The road approach to the Plume of Feathers is via the sharpest left bend in England, so I suggest you walk, like I did. You’ve been warned.

Now, this is getting weird. That top picture reminded me of Chitty Chitty Bang Bang, and now I see the Plume is owned by Scrumptious Pubs Ltd, who probably don’t also own the Stile in Wolverhampton.

Picture Postcard

Two ladies come outside with a bottle of Prosecco (each), leaving me as the only customer inside the pub.

The long tables, handwritten menus and lack of beermats suggest an expected influx of diners that seemed to be biding its time coming from Cheddar.

Inappropriate bench seat
Typically enormous fifreplace

Service from the young uniformed barman was of the “Will that be all, Sir” variety.

Well, a fresher Butcombe would be nice.

2.5 and all that

He looks unperturbed as I took my half round the nooks and crannies, looking for a plant pot I might need later.

Just add custom

The middle room is expectedly “family dining“,

The table for families in waistcoats
Plastic dinosaurs
Good effort by 3 year old Florence to paint the ducks

but the back room is unexpectedly pubby, after a fashion.

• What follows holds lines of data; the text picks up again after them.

(* ===== verification/Crypto.v ===== *)
(** * Signatures, hashes and sealed boxes: [crypto/ethereum], [crypto/nacl], [crypto/snarks]

    The primitives come from go-ethereum, iden3 and golang.org/x/crypto, which
    are not part of the repository: [CryptoLib] lists the functions the node
    calls, [CryptoLaws] the documented facts about their sizes and encodings
    that the theorems rely on.  Nothing is assumed about the hardness of
    forging signatures or finding collisions. *)

From stdpp Require Import base gmap strings list fin_maps.
From Stdlib Require Import ZArith Lia.
From Stdlib Require Import DecimalString DecimalN DecimalFacts.
From S2P Require Import Prelude GoLib.
Open Scope Z_scope.

(** ** Decimal printing and parsing ([strconv], [fmt]'s [%d]) *)
Definition format_uint (z : Z) : string :=
  NilZero.string_of_uint (N.to_uint (Z.to_N z)).
Definition sprintf_d (z : Z) : string :=
  if decide (z < 0) then "-" +:+ format_uint (- z) else format_uint z.
(** [strconv.ParseUint(s, 10, 64)]. *)
Definition parse_uint (s : string) : res Z :=
  match NilZero.uint_of_string s with
  | None => Err "strconv.ParseUint: invalid syntax"
  | Some u => let z := Z.of_N (N.of_uint u) in
      if decide (z < 2^64) then Ok z else Err "strconv.ParseUint: value out of range"
  end.

Lemma N_to_uint_nonnil n : N.to_uint n ≠ Decimal.Nil.
Proof.
  intros H. pose proof (DecimalN.Unsigned.of_to n) as E. rewrite H in E. simpl in E.
  subst n. discriminate H.
Qed.
Lemma parse_format_uint z : 0 ≤ z < 2^64 → parse_uint (format_uint z) = Ok z.
Proof.
  intros. unfold parse_uint, format_uint.
  rewrite NilZero.usu by apply N_to_uint_nonnil.
  rewrite DecimalN.Unsigned.of_to, Z2N.id by lia. by rewrite decide_True by lia.
Qed.
Lemma format_uint_inj a b : 0 ≤ a → 0 ≤ b → format_uint a = format_uint b → a = b.
Proof.
  intros Ha Hb H. unfold format_uint in H.
  apply (f_equal NilZero.uint_of_string) in H.
  rewrite !NilZero.usu in H by apply N_to_uint_nonnil. injection H as H.
  apply (f_equal N.of_uint) in H. rewrite !DecimalN.Unsigned.of_to in H. lia.
Qed.

(** ** The libraries *)
Class CryptoLib := {
  ecdsa_PublicKey : Type;
  ecdsa_PrivateKey : Type;
  Keccak256 : bytes → bytes;
  SigToPub : bytes → bytes → option ecdsa_PublicKey;
  ecdsa_Sign : bytes → ecdsa_PrivateKey → option bytes;
  VerifySignature : bytes → bytes → bytes → bool;
  CompressPubkey : ecdsa_PublicKey → bytes;
  DecompressPubkey : bytes → option ecdsa_PublicKey;
  FromECDSAPub : ecdsa_PublicKey → bytes;
  UnmarshalPubkey : bytes → option ecdsa_PublicKey;
  PubkeyToAddress : ecdsa_PublicKey → bytes;
  PrivateBytes : ecdsa_PrivateKey → bytes;
  HexToAddress : string → bytes;
  PoseidonHash : bytes → bytes;
  X25519 : bytes → option bytes;
  OpenAnonymous : bytes → bytes → bytes → option bytes;
  (** [graviton.Proof]: parsing and membership against a 32-byte root. *)
  graviton_proof : Type;
  graviton_Unmarshal : bytes → option graviton_proof;
  graviton_VerifyMembership : graviton_proof → bytes → bytes → bool;
  (** Tendermint ed25519 addresses and [HexBytes.String]. *)
  tm_Address : bytes → bytes;
  tm_HexString : bytes → string }.

Class CryptoLaws `{CryptoLib} := {
  law_Keccak_len b : length (Keccak256 b) = 32%nat;
  law_Poseidon_len b : length (PoseidonHash b) = 32%nat;
  law_Compress pk : DecompressPubkey (CompressPubkey pk) = Some pk;
  law_Compress_len pk : length (CompressPubkey pk) = 33%nat;
  law_FromECDSAPub pk : UnmarshalPubkey (FromECDSAPub pk) = Some pk;
  law_FromECDSAPub_len pk : length (FromECDSAPub pk) = 65%nat;
  law_X25519_len k pub : X25519 k = Some pub → length pub = 32%nat;
  law_HexString_inj a b : tm_HexString a = tm_HexString b → a = b }.

(** ** [crypto/ethereum/ethereum.go] *)
Module ethereum.
Section ethereum.
Context `{CryptoLib}.

Definition SignatureLength : Z := 130.
Definition PubKeyLength : Z := 66.
Definition PubKeyLengthUncompressed : Z := 130.
(** ["\u0019Ethereum Signed Message:\n"]. *)
Definition SigningPrefix : bytes := Byte.x19 :: s2b "Ethereum Signed Message:" ++ [Byte.x0a].

Record SignKeys := mkSignKeys {
  sk_Private : option ecdsa_PrivateKey;
  sk_Authorized : gset bytes }.
Definition NewSignKeys : SignKeys := mkSignKeys None ∅.
Definition AddAuthKey (address : bytes) (k : SignKeys) : SignKeys :=
  mkSignKeys (sk_Private k) ({[address]} ∪ sk_Authorized k).

Definition HashRaw (data : bytes) : bytes := Keccak256 data.
(** [fmt.Fprintf(&buf, "%s%d%s", SigningPrefix, len(data), data)]. *)
Definition Hash (data : bytes) : bytes :=
  HashRaw (SigningPrefix ++ s2b (sprintf_d (glen data)) ++ data).

Definition DecompressPubKey (pubHexComp : string) : res string :=
  let pubHexComp := TrimHex pubHexComp in
  if decide (PubKeyLength < slen pubHexComp) then Ok pubHexComp
  else
    pubBytes ← hex_DecodeString pubHexComp;
    pub ← of_option "invalid public key" (DecompressPubkey pubBytes);
    Ok (sprintf_x (FromECDSAPub pub)).

Definition Sign (k : SignKeys) (message : bytes) : res string :=
  priv ← of_option "no private key available" (sk_Private k);
  signature ← of_option "sign error" (ecdsa_Sign (Hash message) priv);
  Ok (sprintf_x signature).

(** The recovery byte may carry Ethereum's offset of 27; the subtraction is
    on an unsigned byte. *)
Definition normalise_recovery (sig : bytes) : res bytes :=
  v ← go_index sig 64;
  let v' := if decide (1 < b2z v) then z2b (b2z v - 27) else v in
  _ ← guard_err (bool_decide (1 < b2z v')) "bad recover ID byte";
  Ok (<[64%nat := v']> sig).

Definition PubKeyFromSignature (msg : bytes) (sigHex : string) : res string :=
  let sigHex := TrimHex sigHex in
  _ ← guard_err (bool_decide (slen sigHex < SignatureLength) ||
                 bool_decide (SignatureLength + 12 < slen sigHex))
        "signature length not correct";
  sig ← hex_DecodeString sigHex;
  sig ← normalise_recovery sig;
  pubKey ← of_option "recovery failed" (SigToPub (Hash msg) sig);
  DecompressPubKey (sprintf_x (CompressPubkey pubKey)).

Definition hexToPubKey (pubHex : string) : res ecdsa_PublicKey :=
  pubBytes ← hex_DecodeString (TrimHex pubHex);
  if decide (slen pubHex ≤ PubKeyLength)
  then of_option "invalid public key" (DecompressPubkey pubBytes)
  else of_option "invalid public key" (UnmarshalPubkey pubBytes).

Definition AddrFromPublicKey (pubHex : string) : res bytes :=
  pubHexDesc ← (if decide (slen pubHex ≤ PubKeyLength) then DecompressPubKey pubHex else Ok pubHex);
  pubBytes ← hex_DecodeString pubHexDesc;
  pub ← of_option "invalid public key" (UnmarshalPubkey pubBytes);
  Ok (PubkeyToAddress pub).

Definition AddrFromSignature (msg : bytes) (sigHex : string) : res bytes :=
  pubHex ← PubKeyFromSignature msg sigHex;
  pub ← hexToPubKey pubHex;
  Ok (PubkeyToAddress pub).

(** The recovered address comes with the verdict. *)
Definition VerifySender (k : SignKeys) (msg : bytes) (sigHex : string) : res (bool * bytes) :=
  recoveredAddr ← AddrFromSignature msg sigHex;
  Ok (bool_decide (recoveredAddr ∈ sk_Authorized k), recoveredAddr).

(** The method [SignKeys.Verify]; the receiver is not used. *)
Definition SignKeys_Verify (message : bytes) (signHex : string) : res bool :=
  pubHex ← PubKeyFromSignature message signHex;
  signature ← hex_DecodeString signHex;
  pub ← hex_DecodeString pubHex;
  sig64 ← go_slice_to signature 64;
  Ok (VerifySignature pub (Hash message) sig64).

(** The standalone [Verify]. *)
Definition Verify (message : bytes) (signHex pubHex : string) : res bool :=
  SignKeys_Verify message signHex.

(** ** Facts about key recovery *)
Context `{!CryptoLaws}.

Lemma DecompressPubKey_compressed pk :
  DecompressPubKey (sprintf_x (CompressPubkey pk)) = Ok (sprintf_x (FromECDSAPub pk)).
Proof.
  unfold DecompressPubKey. rewrite TrimHex_sprintf_x, slen_sprintf_x. unfold glen.
  rewrite law_Compress_len, decide_False by (unfold PubKeyLength; lia).
  rewrite hex_DecodeString_sprintf_x. simpl. by rewrite law_Compress.
Qed.

(** The key recovered from a signature is printed uncompressed. *)
Lemma PubKeyFromSignature_Ok msg sig p :
  PubKeyFromSignature msg sig = Ok p → ∃ pk, p = sprintf_x (FromECDSAPub pk).
Proof.
  unfold PubKeyFromSignature. intros Hr. go_inv Hr.
  rewrite DecompressPubKey_compressed in Hr. go_simpl. eauto.
Qed.

Lemma hexToPubKey_uncompressed pk : hexToPubKey (sprintf_x (FromECDSAPub pk)) = Ok pk.
Proof.
  unfold hexToPubKey. rewrite TrimHex_sprintf_x, hex_DecodeString_sprintf_x. simpl.
  rewrite slen_sprintf_x. unfold glen. rewrite law_FromECDSAPub_len.
  rewrite decide_False by (unfold PubKeyLength; lia). by rewrite law_FromECDSAPub.
Qed.

Lemma AddrFromPublicKey_uncompressed pk :
  AddrFromPublicKey (sprintf_x (FromECDSAPub pk)) = Ok (PubkeyToAddress pk).
Proof.
  unfold AddrFromPublicKey. rewrite slen_sprintf_x. unfold glen.
  rewrite law_FromECDSAPub_len, decide_False by (unfold PubKeyLength; lia).
  simpl. rewrite hex_DecodeString_sprintf_x. simpl. by rewrite law_FromECDSAPub.
Qed.

(** The two routes from a signature to an address agree: the one voters are
    identified by ([AddrFromPublicKey] of the recovered key) and the one
    oracles are authorised by ([AddrFromSignature]). *)
Lemma AddrFromPublicKey_of_signature msg sig p :
  PubKeyFromSignature msg sig = Ok p → AddrFromPublicKey p = AddrFromSignature msg sig.
Proof.
  intros Hp. unfold AddrFromSignature. rewrite Hp.
  destruct (PubKeyFromSignature_Ok _ _ _ Hp) as [pk ->]. simpl.
  by rewrite hexToPubKey_uncompressed, AddrFromPublicKey_uncompressed.
Qed.

Lemma VerifySender_authorized k msg sig addr :
  VerifySender k msg sig = Ok (true, addr) →
  AddrFromSignature msg sig = Ok addr ∧ addr ∈ sk_Authorized k.
Proof.
  unfold VerifySender. intros Hr. go_inv Hr. simplify_eq.
  split; [done|]. by eapply bool_decide_eq_true.
Qed.
End ethereum.
End ethereum.

(** ** [crypto/nacl/nacl.go] *)
Module nacl.
Section nacl.
Context `{CryptoLib}.
Definition KeyLength : Z := 32.
Record privateKey := mkPrivateKey { priv_bytes : bytes; pub_bytes : bytes }.

Definition key_decode (hexkey : string) : res bytes :=
  b ← hex_DecodeString hexkey;
  _ ← guard_err (bool_decide (glen b ≠ KeyLength)) "key length must be 32";
  Ok b.
(** [decode] then [derivePublic]. *)
Definition DecodePrivate (hexkey : string) : res privateKey :=
  b ← key_decode hexkey;
  pub ← of_option "bad input point: low order point" (X25519 b);
  Ok (mkPrivateKey b pub).
Definition DecodePublic (hexkey : string) : res bytes := key_decode hexkey.
Definition Decrypt (priv : privateKey) (cipher : bytes) : res bytes :=
  of_option "could not open box" (OpenAnonymous cipher (pub_bytes priv) (priv_bytes priv)).
End nacl.
End nacl.

(** ** Census proofs: [gravitonstate.Verify] and [trie.CheckProof] *)
Section proofs.
Context `{CryptoLib}.

(** The standalone [Verify] of [statedb/gravitonstate/graviton.go]. *)
Definition gravitonstate_Verify (key proof root : bytes) : res bool :=
  p ← of_option "cannot unmarshal proof" (graviton_Unmarshal proof);
  _ ← guard_err (bool_decide (glen root ≠ 32)) "root hash size is not correct";
  Ok (graviton_VerifyMembership p root key).

(** The standalone [CheckProof] of [trie/trie.go]; [value] is not used. *)
Definition trie_CheckProof (root mpHex : string) (index value : bytes) : res bool :=
  p ← hex_DecodeString mpHex;
  r ← hex_DecodeString root;
  gravitonstate_Verify index p r.
End proofs.
Lemma iavl_savable_intro s : iavl_fresh s ∨ iavl_ok s → iavl_savable s.
Proof.
  intros [[Hf Hv]|[Hf Hv]]; (split; [|done]); intros n t Ht; specialize (Hf n t Ht).
  - destruct Hf as (Hv0 & Hs & _). split; [lia|]. intros v. rewrite Hs, lookup_empty.
    by intros [? ?].
  - destruct Hf as (Hpos & Hmax & _). split; [lia|done].
Qed.

Definition iavl_work (s : IavlState) : gmap string kvmap := (λ t, mt_work (it_tree t)) <$> is_trees s.
Definition iavl_comm (s : IavlState) : gmap string kvmap := (λ t, im_kv (current_itree t)) <$> is_trees s.

(** A loop over the trees whose body rewrites its own tree and may touch the
    version tree, [P] being an invariant of the latter. *)
Lemma for_each_pointwise (P : mtree → Prop) (g : string → IavlTree → IavlTree) f l s :
  NoDup l.*1 → P (is_versionTree s) →
  (∀ n t s', (n, t) ∈ l → P (is_versionTree s') → ∃ v', P v' ∧
     f n t s' = (Ok (), put_tree n (g n t) (set_versionTree v' s'))) →
  ∃ s', for_each l (λ nt, f nt.1 nt.2) s = (Ok (), s') ∧ P (is_versionTree s') ∧
    (∀ n t, (n, t) ∈ l → is_trees s' !! n = Some (g n t)) ∧
    (∀ n, n ∉ l.*1 → is_trees s' !! n = is_trees s !! n).
Proof.
  revert s. induction l as [|[n t] l IH]; intros s Hnd HP Hf.
  { exists s. split_and!; auto. by intros n t ?%not_elem_of_nil. }
  apply NoDup_cons in Hnd as [Hn Hnd].
  destruct (Hf n t s) as (v' & HP' & Hs); [left|done|].
  destruct (IH (put_tree n (g n t) (set_versionTree v' s))) as (s' & Hrun & HPs & Hin & Hout);
    [done|done|intros; apply Hf; [by right|done]|].
  exists s'. split_and!; [|done| |].
  - simpl. unfold mbind, GM_bind. simpl. by rewrite Hs.
  - intros n' t' [[= -> ->]|]%elem_of_cons; [|by apply Hin].
    rewrite Hout by done. unfold put_tree. simpl. by rewrite lookup_insert_eq.
  - intros n' Hn'. rewrite fmap_cons, not_elem_of_cons in Hn'. destruct Hn' as [? ?].
    rewrite Hout by done. unfold put_tree. simpl. by rewrite lookup_insert_ne.
Qed.
(* ===== verification/Transaction.v ===== *)
(** * Transactions: [vochain/transaction.go], [vochain/apputils.go]

    The checks of the four kinds of transaction, their execution ([AddTx]) and
    their decoding ([UnmarshalTx]).  A check of a vote changes the vote cache,
    so it is a computation on the state; the other checks only read the store.
    [now] is the clock reading of [time.Now()]. *)

From stdpp Require Import base gmap strings list fin_maps.
From Stdlib Require Import ZArith Lia.
From S2P Require Import Prelude GoLib Types StateDB Crypto IavlState Codec State.
Open Scope Z_scope.

(** ** Decoding of the JSON payload

    [json.Unmarshal] into each transaction struct and [json.Marshal] of it:
    a parameter per struct.  [json_type] is the [type] field. *)
Class TxJSON := {
  json_type : bytes → res string;
  json_VoteTx : bytes → res VoteTx;
  json_AdminTx : bytes → res AdminTx;
  json_NewProcessTx : bytes → res NewProcessTx;
  json_CancelProcessTx : bytes → res CancelProcessTx;
  marshal_VoteTx : VoteTx → res bytes;
  marshal_AdminTx : AdminTx → res bytes;
  marshal_NewProcessTx : NewProcessTx → res bytes;
  marshal_CancelProcessTx : CancelProcessTx → res bytes }.

Section unmarshal.
Context `{TxJSON}.

(** The error of a failed call is replaced by another. *)
Definition or_err {A} (e : error) (r : res A) : res A := match r with Err _ => Err e | _ => r end.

World’s smallest full-size pool table
Inevitable historical tat

In the end I tipped the Butcombe in the urinal, pausing only to note some unexpectedly obscure indie being played by the barman.

But he must have noticed me typing “What’s this song called” better than Shazam on my phone as I emerged to the strains of Ariana Grande, Queen of Manchester.

I left just as the septuagenarians arrived. Never did find out what the graffiti meant.


8 thoughts on “THANK U, RICKFORD, NEXT

  1. Just waking up on this side of the pond and can only think Russ is having a lie-in because there’s a big spelling Jobbie in the last par.
    Shame the beer was poor because the pub looks great.Would a cider still constitute a tick ?

    Liked by 1 person

  2. The twildcatcher bloke in that Chitty Chitty Bang Bang film is a hero. Thanks for making me think of him.

    Aside from Yeovil and the small hours in Taunton, I know very little of Somerset. I really should rectify that at some point.